Saved data entries:
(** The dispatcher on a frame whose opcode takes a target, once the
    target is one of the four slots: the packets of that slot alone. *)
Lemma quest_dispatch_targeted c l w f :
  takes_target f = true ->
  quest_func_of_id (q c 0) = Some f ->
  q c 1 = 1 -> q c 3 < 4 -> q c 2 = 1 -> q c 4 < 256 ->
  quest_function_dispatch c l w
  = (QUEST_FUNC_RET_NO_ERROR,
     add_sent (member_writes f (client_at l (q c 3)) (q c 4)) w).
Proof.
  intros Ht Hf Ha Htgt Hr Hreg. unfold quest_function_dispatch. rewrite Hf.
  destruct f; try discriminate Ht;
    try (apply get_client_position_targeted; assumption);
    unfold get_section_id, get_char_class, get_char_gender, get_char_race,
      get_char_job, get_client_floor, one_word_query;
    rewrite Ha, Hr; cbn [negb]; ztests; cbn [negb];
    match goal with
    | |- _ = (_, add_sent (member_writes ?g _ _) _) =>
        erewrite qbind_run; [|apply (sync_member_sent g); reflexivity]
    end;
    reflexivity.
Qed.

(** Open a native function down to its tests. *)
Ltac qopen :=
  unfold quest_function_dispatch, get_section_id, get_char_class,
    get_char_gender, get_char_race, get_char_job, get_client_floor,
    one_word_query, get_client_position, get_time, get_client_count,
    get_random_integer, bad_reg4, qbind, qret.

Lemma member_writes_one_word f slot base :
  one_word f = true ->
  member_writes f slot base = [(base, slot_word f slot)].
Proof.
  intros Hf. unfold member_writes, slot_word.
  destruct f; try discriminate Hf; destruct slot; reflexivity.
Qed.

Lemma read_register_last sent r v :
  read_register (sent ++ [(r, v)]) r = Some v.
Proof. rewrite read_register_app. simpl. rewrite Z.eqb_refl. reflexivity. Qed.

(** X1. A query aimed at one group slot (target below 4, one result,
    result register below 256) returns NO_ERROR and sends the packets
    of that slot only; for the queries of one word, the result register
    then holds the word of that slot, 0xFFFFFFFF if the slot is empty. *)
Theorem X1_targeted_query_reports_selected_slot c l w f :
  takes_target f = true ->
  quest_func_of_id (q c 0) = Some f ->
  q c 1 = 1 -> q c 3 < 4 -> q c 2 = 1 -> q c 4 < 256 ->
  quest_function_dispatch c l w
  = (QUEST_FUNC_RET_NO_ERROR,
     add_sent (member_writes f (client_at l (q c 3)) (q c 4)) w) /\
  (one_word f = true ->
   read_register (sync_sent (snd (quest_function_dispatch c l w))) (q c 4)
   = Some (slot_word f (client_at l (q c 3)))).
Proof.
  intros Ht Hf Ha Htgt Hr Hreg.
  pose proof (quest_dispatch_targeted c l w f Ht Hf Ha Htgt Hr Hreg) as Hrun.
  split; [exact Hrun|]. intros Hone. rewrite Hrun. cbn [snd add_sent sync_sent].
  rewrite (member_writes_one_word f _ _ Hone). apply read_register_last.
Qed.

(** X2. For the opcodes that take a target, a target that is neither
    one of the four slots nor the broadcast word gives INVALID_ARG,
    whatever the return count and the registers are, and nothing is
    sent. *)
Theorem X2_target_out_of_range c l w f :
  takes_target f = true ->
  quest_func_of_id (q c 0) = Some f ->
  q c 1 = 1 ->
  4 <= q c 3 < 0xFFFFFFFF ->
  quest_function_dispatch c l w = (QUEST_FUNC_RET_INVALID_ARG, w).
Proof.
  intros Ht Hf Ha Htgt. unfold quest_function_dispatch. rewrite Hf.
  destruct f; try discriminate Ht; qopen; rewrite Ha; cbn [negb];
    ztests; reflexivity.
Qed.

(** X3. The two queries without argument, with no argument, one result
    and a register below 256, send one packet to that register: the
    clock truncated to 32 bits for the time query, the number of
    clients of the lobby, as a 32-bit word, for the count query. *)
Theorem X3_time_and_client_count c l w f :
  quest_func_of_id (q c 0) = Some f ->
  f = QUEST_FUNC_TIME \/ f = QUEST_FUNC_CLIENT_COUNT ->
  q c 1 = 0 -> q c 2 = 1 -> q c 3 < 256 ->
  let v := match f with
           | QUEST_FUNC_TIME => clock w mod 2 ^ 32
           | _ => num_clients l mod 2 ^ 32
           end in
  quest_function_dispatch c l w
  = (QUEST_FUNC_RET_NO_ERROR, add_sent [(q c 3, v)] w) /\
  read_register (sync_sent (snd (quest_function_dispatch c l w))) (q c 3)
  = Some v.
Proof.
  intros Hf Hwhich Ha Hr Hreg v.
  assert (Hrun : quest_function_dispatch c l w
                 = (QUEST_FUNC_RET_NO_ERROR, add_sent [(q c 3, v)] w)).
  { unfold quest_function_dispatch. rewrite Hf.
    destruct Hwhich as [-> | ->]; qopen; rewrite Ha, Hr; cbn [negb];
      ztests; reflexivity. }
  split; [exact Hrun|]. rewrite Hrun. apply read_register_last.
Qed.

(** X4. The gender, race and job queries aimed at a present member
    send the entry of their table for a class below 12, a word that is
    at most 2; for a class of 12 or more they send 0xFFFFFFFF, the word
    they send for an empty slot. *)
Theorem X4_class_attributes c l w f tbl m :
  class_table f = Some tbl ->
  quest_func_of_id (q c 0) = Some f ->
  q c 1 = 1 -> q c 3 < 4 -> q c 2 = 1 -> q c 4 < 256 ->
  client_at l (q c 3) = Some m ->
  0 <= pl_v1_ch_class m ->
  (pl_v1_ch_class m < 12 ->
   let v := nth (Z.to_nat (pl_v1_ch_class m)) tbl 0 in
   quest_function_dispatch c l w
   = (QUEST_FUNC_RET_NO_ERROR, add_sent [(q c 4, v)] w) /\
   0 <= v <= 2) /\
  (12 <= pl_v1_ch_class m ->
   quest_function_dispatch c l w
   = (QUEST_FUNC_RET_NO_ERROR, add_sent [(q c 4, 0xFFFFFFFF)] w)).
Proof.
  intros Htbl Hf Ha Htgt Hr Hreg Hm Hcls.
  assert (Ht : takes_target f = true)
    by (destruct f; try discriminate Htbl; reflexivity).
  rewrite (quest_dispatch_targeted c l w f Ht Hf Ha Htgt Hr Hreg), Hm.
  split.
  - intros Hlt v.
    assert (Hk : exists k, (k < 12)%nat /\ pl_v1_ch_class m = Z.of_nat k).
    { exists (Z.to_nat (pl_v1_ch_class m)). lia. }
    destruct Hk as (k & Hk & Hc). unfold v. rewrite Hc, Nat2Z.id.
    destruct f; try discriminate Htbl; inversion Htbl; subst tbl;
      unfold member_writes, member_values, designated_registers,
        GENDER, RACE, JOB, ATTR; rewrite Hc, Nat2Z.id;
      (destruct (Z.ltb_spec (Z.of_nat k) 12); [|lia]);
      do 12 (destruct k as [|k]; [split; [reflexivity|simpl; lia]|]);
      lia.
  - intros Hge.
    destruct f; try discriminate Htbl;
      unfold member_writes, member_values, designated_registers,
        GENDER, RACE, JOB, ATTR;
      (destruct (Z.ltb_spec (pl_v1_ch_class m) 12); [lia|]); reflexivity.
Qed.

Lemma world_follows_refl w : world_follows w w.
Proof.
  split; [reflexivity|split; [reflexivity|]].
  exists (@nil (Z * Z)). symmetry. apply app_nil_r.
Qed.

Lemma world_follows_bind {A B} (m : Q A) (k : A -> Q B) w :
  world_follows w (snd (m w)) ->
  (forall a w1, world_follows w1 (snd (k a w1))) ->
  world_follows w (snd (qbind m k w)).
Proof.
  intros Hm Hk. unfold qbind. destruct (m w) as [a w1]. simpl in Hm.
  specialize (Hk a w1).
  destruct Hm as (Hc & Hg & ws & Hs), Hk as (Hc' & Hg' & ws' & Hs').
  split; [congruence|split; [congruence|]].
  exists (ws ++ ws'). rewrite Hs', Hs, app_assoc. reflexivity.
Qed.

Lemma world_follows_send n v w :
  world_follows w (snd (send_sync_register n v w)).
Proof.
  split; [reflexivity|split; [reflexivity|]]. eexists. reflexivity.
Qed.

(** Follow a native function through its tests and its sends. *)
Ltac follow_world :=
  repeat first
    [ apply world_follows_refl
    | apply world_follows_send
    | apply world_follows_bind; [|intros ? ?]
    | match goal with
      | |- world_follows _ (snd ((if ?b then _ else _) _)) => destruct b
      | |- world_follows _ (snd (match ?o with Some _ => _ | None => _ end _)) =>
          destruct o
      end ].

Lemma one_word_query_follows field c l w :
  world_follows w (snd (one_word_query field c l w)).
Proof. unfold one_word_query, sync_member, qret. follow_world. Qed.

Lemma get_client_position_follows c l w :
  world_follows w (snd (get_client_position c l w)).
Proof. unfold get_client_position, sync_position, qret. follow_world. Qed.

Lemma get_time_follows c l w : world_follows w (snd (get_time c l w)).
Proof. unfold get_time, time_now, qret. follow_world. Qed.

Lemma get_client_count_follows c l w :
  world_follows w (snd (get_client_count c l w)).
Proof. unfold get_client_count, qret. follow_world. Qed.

Work to be completed: Read through the entries and count the lines where "Htbl" appears; respond with the number only.

Exercise answer: 4